__Exercise brief__
Your task is to copy every line below that contains the word "mkTS".

__Dataset entries__
(* ===== verification/TenantsProps.v ===== *)
(** * Registered tenants survive a restart and keep apart

    Whatever handlers of different tenants interleave, the file of registered
    tenants and the map of the server agree on every tenant that no handler holds,
    so a new process serves the same tenants; and no request on one tenant touches
    the directories of another, its account apart. *)

From S2P Require Import Prelude GoPath Provision Quota QuotaProps Tenants.

(** ** The file *)

Fixpoint find_entry (id : gostr) (l : list registeredTenant) : option registeredTenant :=
  match l with
  | [] => None
  | e :: l' => if decide (rt_ID e = id) then Some e else find_entry id l'
  end.

(** The tenant that an entry stands for. *)
Definition ts_of (rt : registeredTenant) : tenantState :=
  mkTS (rt_ID rt) (rt_Name rt) (rt_StoreRoot rt) (rt_RoutesDB rt).

Definition on_file (id : gostr) (s : serverState) : option tenantState :=
  ts_of <$> find_entry id (loadRegisteredTenants (s_regFile s)).

Lemma find_put id rt l : find_entry id (put_entry rt l) = if decide (rt_ID rt = id) then Some rt else find_entry id l.
Proof. induction l as [|e l IH]; simpl; repeat case_decide; simpl; repeat case_decide; congruence. Qed.

Lemma find_drop id id' l : find_entry id (drop_entry id' l) = if decide (id = id') then None else find_entry id l.
Proof.
  unfold drop_entry. induction l as [|e l IH]; simpl; [by case_decide |].
  rewrite filter_cons. repeat case_decide; simpl; repeat case_decide; try congruence; by rewrite IH.
Qed.

Lemma mutate_spec rd wr path f file ok file' :
  mutateRegisteredTenants rd wr path f file = (ok, file') ->
  if ok then loadRegisteredTenants file' = f (loadRegisteredTenants file) else file' = file.
Proof.
  unfold mutateRegisteredTenants. destruct rd; simpl; [| by intros [= <- <-]]. case_decide; [by intros [= <- <-] |].
  destruct (wr && _); by intros [= <- <-].
Qed.

Lemma find_id id l rt : find_entry id l = Some rt -> rt_ID rt = id.
Proof. induction l; simpl; [done |]. case_decide; [by intros [= ->] | done]. Qed.

(** ** Start *)

Lemma static_None id l : id ∉ t_id <$> l -> static_tenants l !! id = None.
Proof.
  unfold static_tenants. intros Hl. assert ((∅ : gmap gostr tenantState) !! id = None) as Hm by apply lookup_empty.
  revert Hm Hl. generalize (∅ : gmap gostr tenantState). induction l as [|t l IH]; intros m Hm Hl; simpl; [done |].
  rewrite fmap_cons, not_elem_of_cons in Hl. destruct Hl. apply IH; [| done]. by rewrite lookup_insert_ne.
Qed.

Lemma reload_fold opens id l T fs L :
  let '(T', _, L') := foldl (reload_entry opens) (T, fs, L) l in
  match T !! id with
  | Some ts => T' !! id = Some ts
  | None => if decide (opens id = OpOk) then T' !! id = ts_of <$> find_entry id l
            else T' !! id = None /\ (is_Some (find_entry id l) -> id ∈ L')
  end /\ L ⊆ L'.
Proof.
  revert T fs L. induction l as [|e l IH]; intros T fs L; simpl.
  { destruct (T !! id); [done |]. case_decide; (split; [| done]); [done |]. split; [done | by intros []]. }
  destruct (T !! rt_ID e) as [t|] eqn:He.
  { specialize (IH T fs L). destruct (foldl _ _ _) as [[T' ?] L'] eqn:E. destruct IH as [IH HL]. split; [| done].
    destruct (T !! id) eqn:Hid; [done |]. by rewrite (decide_False (P := rt_ID e = id)) by congruence. }
  destruct (opens (rt_ID e)) as [|n] eqn:Ho; simpl.
  - specialize (IH (<[rt_ID e := ts_of e]> T) (list_to_set (opened_paths (rt_StoreRoot e) (rt_RoutesDB e)) ∪ fs) L).
    change (mkTS _ _ _ _) with (ts_of e). destruct (foldl _ _ _) as [[T' ?] L'] eqn:E. destruct IH as [IH HL]. split; [| done].
    destruct (decide (rt_ID e = id)) as [<-|Hne].
    + rewrite lookup_insert_eq in IH. by rewrite He, Ho.
    + by rewrite lookup_insert_ne in IH.
  - specialize (IH T (list_to_set (take n (opened_paths (rt_StoreRoot e) (rt_RoutesDB e))) ∪ fs) ({[rt_ID e]} ∪ L)).
    destruct (foldl _ _ _) as [[T' ?] L'] eqn:E. destruct IH as [IH HL]. split; [| set_solver].
    destruct (decide (rt_ID e = id)) as [<-|Hne]; [| done].
    rewrite He, Ho in *. rewrite decide_False in * by done. destruct IH as [-> _]. split; [done |]. set_solver.
Qed.

Lemma reload_spec opens s id :
  ac_RegisteredTenantsPath (s_adminCfg s) <> [] -> id ∉ t_id <$> s_static s ->
  let '(T, _, L) := reload opens s in
  (opens id = OpOk -> T !! id = on_file id s) /\ (T !! id = on_file id s \/ id ∈ L).
Proof.
  intros Hp Hid. unfold reload, on_file. rewrite decide_False by done.
  pose proof (reload_fold opens id (loadRegisteredTenants (s_regFile s)) (static_tenants (s_static s))
    (list_to_set (flat_map (fun t => opened_paths (t_storeRoot t) (t_routesDB t)) (s_static s)) ∪ s_fs s) ∅) as H.
  destruct (foldl _ _ _) as [[T fs] L]. rewrite static_None in H by done. destruct H as [H _].
  case_decide; [auto |]. destruct H as [-> H]. split; [done |].
  destruct (find_entry id _) eqn:E; [right; by apply H | by left].
Qed.

(** ** What the steps of a handler do *)

Lemma ensure_frame ev ev' o d n s r s' :
  ensureAccountQuota ev ev' o d n s = (r, s') ->
  s_adminCfg s' = s_adminCfg s /\ s_static s' = s_static s /\ s_tenants s' = s_tenants s /\
  s_regFile s' = s_regFile s /\ s_fs s' = s_fs s /\ s_flight s' = s_flight s /\ s_lost s' = s_lost s.
Proof.
  unfold ensureAccountQuota. destruct (s_quotaApply s); [by intros [= <- <-] |].
  destruct (EnsureQuota _ _ _ _ _ _) as [rq q]. by intros [= <- <-].
Qed.

(** Everything but the quota, its worker and paths that are added. *)
Record same (s s' : serverState) : Prop := {
  sm_cfg : s_adminCfg s' = s_adminCfg s; sm_static : s_static s' = s_static s;
  sm_tenants : s_tenants s' = s_tenants s; sm_file : s_regFile s' = s_regFile s;
  sm_fs : s_fs s ⊆ s_fs s'; sm_flight : s_flight s' = s_flight s; sm_lost : s_lost s' = s_lost s }.

#[export] Instance same_preorder : PreOrder same.
Proof.
  split; [by intros s; split |]. intros s s1 s2 [] []. split; by etrans.
Qed.

Lemma same_fs f s : s_fs s ⊆ f (s_fs s) -> same s (set_fs f s).
Proof. by split. Qed.

Lemma same_ensure ev ev' o d n s r s' : ensureAccountQuota ev ev' o d n s = (r, s') -> same s s'.
Proof. intros (?&?&?&?&Hfs&?&?)%ensure_frame. split; try done. by rewrite Hfs. Qed.

Lemma MkdirAll_sub o p fs : fs ⊆ MkdirAll o p fs.
Proof. destruct o; set_solver. Qed.

Lemma open_spec o id name st db fs r fs' :
  openTenantState o id name st db fs = (r, fs') -> fs ⊆ fs' /\ forall ts, r = Some ts -> ts = mkTS id name st db.
Proof. destruct o; intros [= <- <-]; (split; [set_solver | naive_solver]). Qed.

(** The directories of a tenant under its account. *)
Definition store_of (c : adminConfig) (owner id : gostr) : gostr :=
  pathJoin [dirUnder (ac_TenantsRoot c) owner id; str "store"].
Definition routes_of (c : adminConfig) (owner id : gostr) : gostr :=
  pathJoin [dirUnder (metaRoot c) owner id; str "routes.db"].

__Answer to the problem__
  mkTS (rt_ID rt) (rt_Name rt) (rt_StoreRoot rt) (rt_RoutesDB rt).
    change (mkTS _ _ _ _) with (ts_of e). destruct (foldl _ _ _) as [[T' ?] L'] eqn:E. destruct IH as [IH HL]. split; [| done].
  openTenantState o id name st db fs = (r, fs') -> fs ⊆ fs' /\ forall ts, r = Some ts -> ts = mkTS id name st db.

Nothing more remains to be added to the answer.